DemoFusion: Democratising High-Resolution Image Generation With No $$$
It aims to democratize high-resolution image generation for a broad audience by making it more accessible without requiring large capital investments, though it is incremental as it builds on existing models.
The paper tackles the centralization of high-resolution image generation by demonstrating that existing Latent Diffusion Models have untapped potential for higher-resolution outputs, achieving this through the DemoFusion framework with mechanisms like Progressive Upscaling, Skip Residual, and Dilated Sampling.

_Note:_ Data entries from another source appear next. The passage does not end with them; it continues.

(** The buffers behind the send head; one of them is cut. *)
Lemma from_id_cut h p i t r : NoDup (p ++ i :: r) -> i ∈ from_id h (p ++ i :: r) -> exists s, from_id h (p ++ i :: r) = s ++ i :: r /\ from_id h (p ++ i :: t ++ r) = s ++ i :: t ++ r.
Proof using Type.
  intros Hnd Hi. destruct (decide (h ∈ p)) as [Hp|Hp]; [exists (from_id h p); by rewrite !from_id_hit|]. rewrite !from_id_skip in * by done. apply NoDup_app in Hnd as (_ & _ & Hnd). apply NoDup_cons in Hnd as [Hni _].
  exists []. cbn in *. destruct (Nat.eqb i h); [done|]. destruct Hni. by eapply from_id_sub.
Qed.
Lemma untagged_sum b bit : untagged b -> is_tag bit -> tagged bit b = 0.
Proof using Type. intros (H1 & H2 & H3) [->|[->| ->]]; unfold tagged; by rewrite ?H1, ?H2, ?H3. Qed.
Lemma sum_sent_ext u u' l : (forall b, b ∈ l -> (skb_id b ∈ u' <-> skb_id b ∈ u)) -> sumZ (sent_segs u') l = sumZ (sent_segs u) l.
Proof using Type.
  induction l as [|b l IH]; intros H; [done|]. cbn. rewrite IH by (intros; apply H; apply elem_of_cons; by right). f_equal. unfold sent_segs.
  destruct (H b) as [H1 H2]; [apply elem_of_cons; by left|]. destruct (decide (skb_id b ∈ u')), (decide (skb_id b ∈ u)); tauto || done.
Qed.
Lemma buf_ok_ext u u' b : (skb_id b ∈ u' -> skb_id b ∈ u) -> buf_ok u b -> buf_ok u' b.
Proof using Type. intros H []. split; auto. Qed.
Lemma buf_ok_fresh u b b' : buf_ok u b -> skb_id b ∈ u -> sacked b' = sacked b -> 0 <= len b' -> 0 <= gso_segs b' -> 0 <= gso_size b' -> u32 (end_seq b' - seq b') = u32 (len b') -> untagged b' /\ forall v, buf_ok v b'.
Proof using Type. intros [] Hu Ht Hl Hg Hz Hsp. assert (untagged b') by (unfold untagged; rewrite !Ht; by apply bo_unsent). split; [done|]. intros v. split; rewrite ?Ht; done. Qed.
(** A buffer that is not sent yet is replaced. *)
Lemma fresh_score sk sk' l1 b l2 a t : score sk -> sk_write_queue sk = l1 ++ b :: l2 -> skb_id b ∈ unsent sk -> skb_id a = skb_id b ->
  Forall (fun x => untagged x /\ forall u, buf_ok u x) (a :: t) -> NoDup (skb_id <$> t) -> Forall (fun x => fresh_id sk (skb_id x)) t ->
  sk_write_queue sk' = l1 ++ a :: t ++ l2 -> sk_send_head sk' = sk_send_head sk -> hints sk' = hints sk ->
  (packets_out (tp sk'), sacked_out (tp sk'), lost_out (tp sk'), retrans_out (tp sk')) = (packets_out (tp sk), sacked_out (tp sk), lost_out (tp sk), retrans_out (tp sk)) -> score sk'.
Proof using Type.
  intros Hs Hq Hb Ei Hok Hnt Hft Hq' Hh Hhi [= E1 E2 E3 E4]. pose proof (sc_nodup _ Hs) as Hnd. pose proof (mid_ok _ _ _ _ Hs Hq) as Ob. pose proof (bo_unsent _ _ Ob Hb) as Ub.
  assert (Hft' : forall i, i ∈ skb_id <$> t -> fresh_id sk i) by (intros i Hi; apply list_elem_of_fmap in Hi as (x & -> & Hx); rewrite Forall_forall in Hft; by apply Hft).
  destruct (sk_send_head sk) as [h|] eqn:Eh; [|unfold unsent in Hb; rewrite Eh in Hb; by apply elem_of_nil in Hb].
  assert (Q : skb_id <$> sk_write_queue sk' = (skb_id <$> l1) ++ skb_id b :: (skb_id <$> t) ++ (skb_id <$> l2)) by (rewrite Hq', fmap_app, fmap_cons, fmap_app; f_equal; f_equal; exact Ei).
  rewrite Hq, fmap_app, fmap_cons in Hnd. unfold unsent in Hb. rewrite Eh, Hq, fmap_app, fmap_cons in Hb. destruct (from_id_cut h _ _ (skb_id <$> t) _ Hnd Hb) as (s & U1 & U2).
  assert (U : unsent sk = s ++ skb_id b :: (skb_id <$> l2)) by (unfold unsent; by rewrite Eh, Hq, fmap_app, fmap_cons). assert (U' : unsent sk' = s ++ skb_id b :: (skb_id <$> t) ++ (skb_id <$> l2)) by (unfold unsent; by rewrite Hh, Q). clear U1 U2.
  assert (Hext : forall x, x ∈ sk_write_queue sk -> (skb_id x ∈ unsent sk' <-> skb_id x ∈ unsent sk)).
  { intros x Hx. rewrite U, U'. assert (Hn : skb_id x ∉ skb_id <$> t) by (intros Hi; destruct (Hft' _ Hi) as [F _]; apply F; apply list_elem_of_fmap; by exists x). set_solver. }
  assert (Hin : Forall (fun x => skb_id x ∈ unsent sk') (a :: t)).
  { apply Forall_cons. rewrite U'. split; [apply elem_of_app; right; apply elem_of_cons; left; exact Ei|]. apply Forall_forall. intros x Hx. apply elem_of_app. right. apply elem_of_cons. right. apply elem_of_app. left. apply list_elem_of_fmap. by exists x. }
  assert (Hs0 : sumZ (sent_segs (unsent sk')) (a :: t) = 0) by (clear -Hin; induction Hin as [|x l Hx _ IH]; [done|]; cbn [sumZ]; rewrite IH; unfold sent_segs; by rewrite decide_True).
  assert (Ht0 : forall bit, is_tag bit -> sumZ (tagged bit) (a :: t) = 0) by (intros bit Hbit; clear -Hok Hbit; induction Hok as [|x l [Hx _] _ IH]; [done|]; cbn [sumZ]; rewrite IH; by rewrite untagged_sum).
  assert (S : forall w, sumZ w (sk_write_queue sk') = sumZ w l1 + sumZ w (a :: t) + sumZ w l2) by (intros w; rewrite Hq'; change (l1 ++ a :: t ++ l2) with (l1 ++ (a :: t) ++ l2); rewrite !sumZ_app; lia).
  assert (T : forall bit, is_tag bit -> sumZ (tagged bit) (sk_write_queue sk') = sumZ (tagged bit) (sk_write_queue sk)) by (intros bit Hbit; rewrite S, Ht0, Hq, sumZ_app by done; cbn [sumZ]; rewrite (untagged_sum b) by done; lia).
  assert (P : sumZ (sent_segs (unsent sk')) (sk_write_queue sk') = sumZ (sent_segs (unsent sk)) (sk_write_queue sk)).
  { rewrite S, Hs0. assert (X : sent_segs (unsent sk) b = 0) by (unfold sent_segs; rewrite decide_True; [done|rewrite U; set_solver]). rewrite (sum_sent_ext (unsent sk)), (sum_sent_ext (unsent sk) _ l2), Hq, sumZ_app by (intros; apply Hext; rewrite Hq; set_solver). cbn [sumZ]. lia. }
  pose proof Hs as []. rewrite <- P, <- !T in * by (first [by left|by right; left|by right; right]). split; rewrite ?E1, ?E2, ?E3, ?E4, ?Q; try done.
  - rewrite Hq'. change (l1 ++ a :: t ++ l2) with (l1 ++ (a :: t) ++ l2). rewrite !Forall_app. split_and!; [|by eapply Forall_impl; [exact Hok|]; intros x [_ Hx]|];
      apply Forall_forall; intros x Hx; rewrite Forall_forall in sc_ok; (eapply buf_ok_ext; [apply Hext|apply sc_ok]); rewrite Hq; set_solver.
  - apply NoDup_app in Hnd as (N1 & N2 & Hnd). apply NoDup_cons in Hnd as [N3 N4]. assert (Hf : forall i, i ∈ skb_id <$> t -> i ∉ (skb_id <$> l1) /\ i <> skb_id b /\ i ∉ (skb_id <$> l2)) by (intros i Hi; destruct (Hft' _ Hi) as [F _]; rewrite Hq, fmap_app, fmap_cons in F; set_solver).
    apply NoDup_app. split_and!; [done|set_solver|]. apply NoDup_cons. split; [set_solver|]. apply NoDup_app. set_solver.
  - intros Hi. rewrite Hq, fmap_app, fmap_cons in sc_end. assert (Hf : QUEUE_END ∉ skb_id <$> t) by (intros Ht; by destruct (Hft' _ Ht) as (_ & ? & _)). set_solver.
  - intros n i Hi. rewrite Hhi in Hi. destruct (sc_hints n i Hi) as [Hu|Hu].
    + destruct (decide (i ∈ skb_id <$> t)) as [Ht|Ht]; [|left; rewrite U'; rewrite U in Hu; set_solver]. by destruct (Hft' _ Ht) as (_ & _ & _ & F); destruct (F n).
    + right. unfold is_send_head in *. by rewrite Hh, <- Eh.
Qed.
(** The send head moves on. *)
Lemma send_score sk sk' l1 b l2 w : score sk -> sk_write_queue sk = l1 ++ b :: l2 -> sk_send_head sk = Some (skb_id b) ->
  sk_write_queue sk' = l1 ++ (b <| when_ := w |>) :: l2 -> sk_send_head sk' = skb_id <$> head l2 -> hints sk' = hints sk ->
  packets_out (tp sk') = u32 (packets_out (tp sk) + gso_segs b) -> packets_out (tp sk) + gso_segs b < 2 ^ 32 ->
  (sacked_out (tp sk'), lost_out (tp sk'), retrans_out (tp sk')) = (sacked_out (tp sk), lost_out (tp sk), retrans_out (tp sk)) -> score sk'.
Proof using Type.
  intros Hs Hq Hh Hq' Hh' Hhi Hp Hroom [= E1 E2 E3]. pose proof (sc_nodup _ Hs) as Hnd. pose proof (mid_ok _ _ _ _ Hs Hq) as Ob. pose proof (sc_packets _ Hs). pose proof (score_le _ Hs). set (b' := b <| when_ := w |>) in *.
  rewrite u32_small in Hp by (unfold is_u32; pose proof (bo_segs _ _ Ob); lia).
  assert (Ids : skb_id <$> sk_write_queue sk' = skb_id <$> sk_write_queue sk) by (by rewrite Hq', Hq, !fmap_app). assert (Qi : skb_id <$> sk_write_queue sk = (skb_id <$> l1) ++ skb_id b :: (skb_id <$> l2)) by (by rewrite Hq, fmap_app).
  rewrite Qi in Hnd. apply NoDup_app in Hnd as (N1 & N2 & Hnd). apply NoDup_cons in Hnd as [N3 N4].
  assert (U : unsent sk = skb_id b :: (skb_id <$> l2)) by (unfold unsent; rewrite Hh, Qi, from_id_skip; [cbn; by rewrite Nat.eqb_refl|intros Hi; apply (N2 _ Hi); set_solver]).
  assert (U' : unsent sk' = skb_id <$> l2).
  { unfold unsent. rewrite Hh', Ids, Qi. destruct l2 as [|x l2]; [done|]. cbn [head fmap option_fmap option_map]. rewrite from_id_skip by (intros Hi; apply (N2 _ Hi); set_solver). cbn.
    rewrite (proj2 (Nat.eqb_neq _ _)) by (intros E; apply N3; rewrite E; set_solver). by rewrite Nat.eqb_refl. }
  assert (Hext : forall x, x ∈ l1 ++ l2 -> (skb_id x ∈ unsent sk' <-> skb_id x ∈ unsent sk)).
  { intros x Hx. rewrite U, U'. assert (skb_id x <> skb_id b); [|set_solver]. intros E. apply elem_of_app in Hx as [Hx|Hx]; [apply (N2 (skb_id x)); [apply list_elem_of_fmap; by exists x|set_solver]|]. apply N3. rewrite <- E. apply list_elem_of_fmap. by exists x. }
  assert (T : forall bit, sumZ (tagged bit) (sk_write_queue sk') = sumZ (tagged bit) (sk_write_queue sk)) by (intros bit; rewrite Hq', Hq, !sumZ_app; done).
  assert (P : sumZ (sent_segs (unsent sk')) (sk_write_queue sk') = sumZ (sent_segs (unsent sk)) (sk_write_queue sk) + gso_segs b).
  { rewrite Hq', Hq, !sumZ_app. cbn [sumZ]. rewrite (sum_sent_ext (unsent sk)), (sum_sent_ext (unsent sk) _ l2) by (intros; apply Hext; set_solver). unfold sent_segs at 2 5. change (skb_id b') with (skb_id b). change (gso_segs b') with (gso_segs b). rewrite decide_False, decide_True by (rewrite ?U, ?U'; set_solver). lia. }
  pose proof (bo_segs _ _ Ob). destruct Hs. split; rewrite ?E1, ?E2, ?E3, ?T, ?P, ?Ids; try done; try lia.
  - rewrite Hq'. rewrite Hq in sc_ok. rewrite !Forall_app in *. destruct sc_ok as [O1 O2]. apply Forall_cons in O2 as [_ O2]. rewrite Forall_forall in O1. rewrite Forall_forall in O2.
    split; [|apply Forall_cons; split]; [apply Forall_forall; intros x Hx|destruct Ob; split; try done; intros _; apply bo_unsent; rewrite U; apply elem_of_cons; by left|apply Forall_forall; intros x Hx]; (eapply buf_ok_ext; [apply Hext; set_solver|auto]).
  - intros n i Hi. rewrite Hhi in Hi. left. rewrite U'. destruct (sc_hints n i Hi) as [Hu|Hu]; [rewrite U in Hu; set_solver|]. unfold is_send_head in Hu. rewrite Hh in Hu. apply bool_decide_eq_true in Hu as [= <-]. done.
Qed.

High-resolution image generation with Generative Artificial Intelligence (GenAI) has immense potential but, due to the enormous capital investment required for training, it is increasingly centralised to a few large corporations, and hidden behind paywalls. This paper aims to democratise high-resolution GenAI by advancing the frontier of high-resolution generation while remaining accessible to a broad audience. We demonstrate that existing Latent Diffusion Models (LDMs) possess untapped potential for higher-resolution image generation. Our novel DemoFusion framework seamlessly extends open-source GenAI models, employing Progressive Upscaling, Skip Residual, and Dilated Sampling mechanisms to achieve higher-resolution image generation. The progressive nature of DemoFusion requires more passes, but the intermediate results can serve as "previews", facilitating rapid prompt iteration.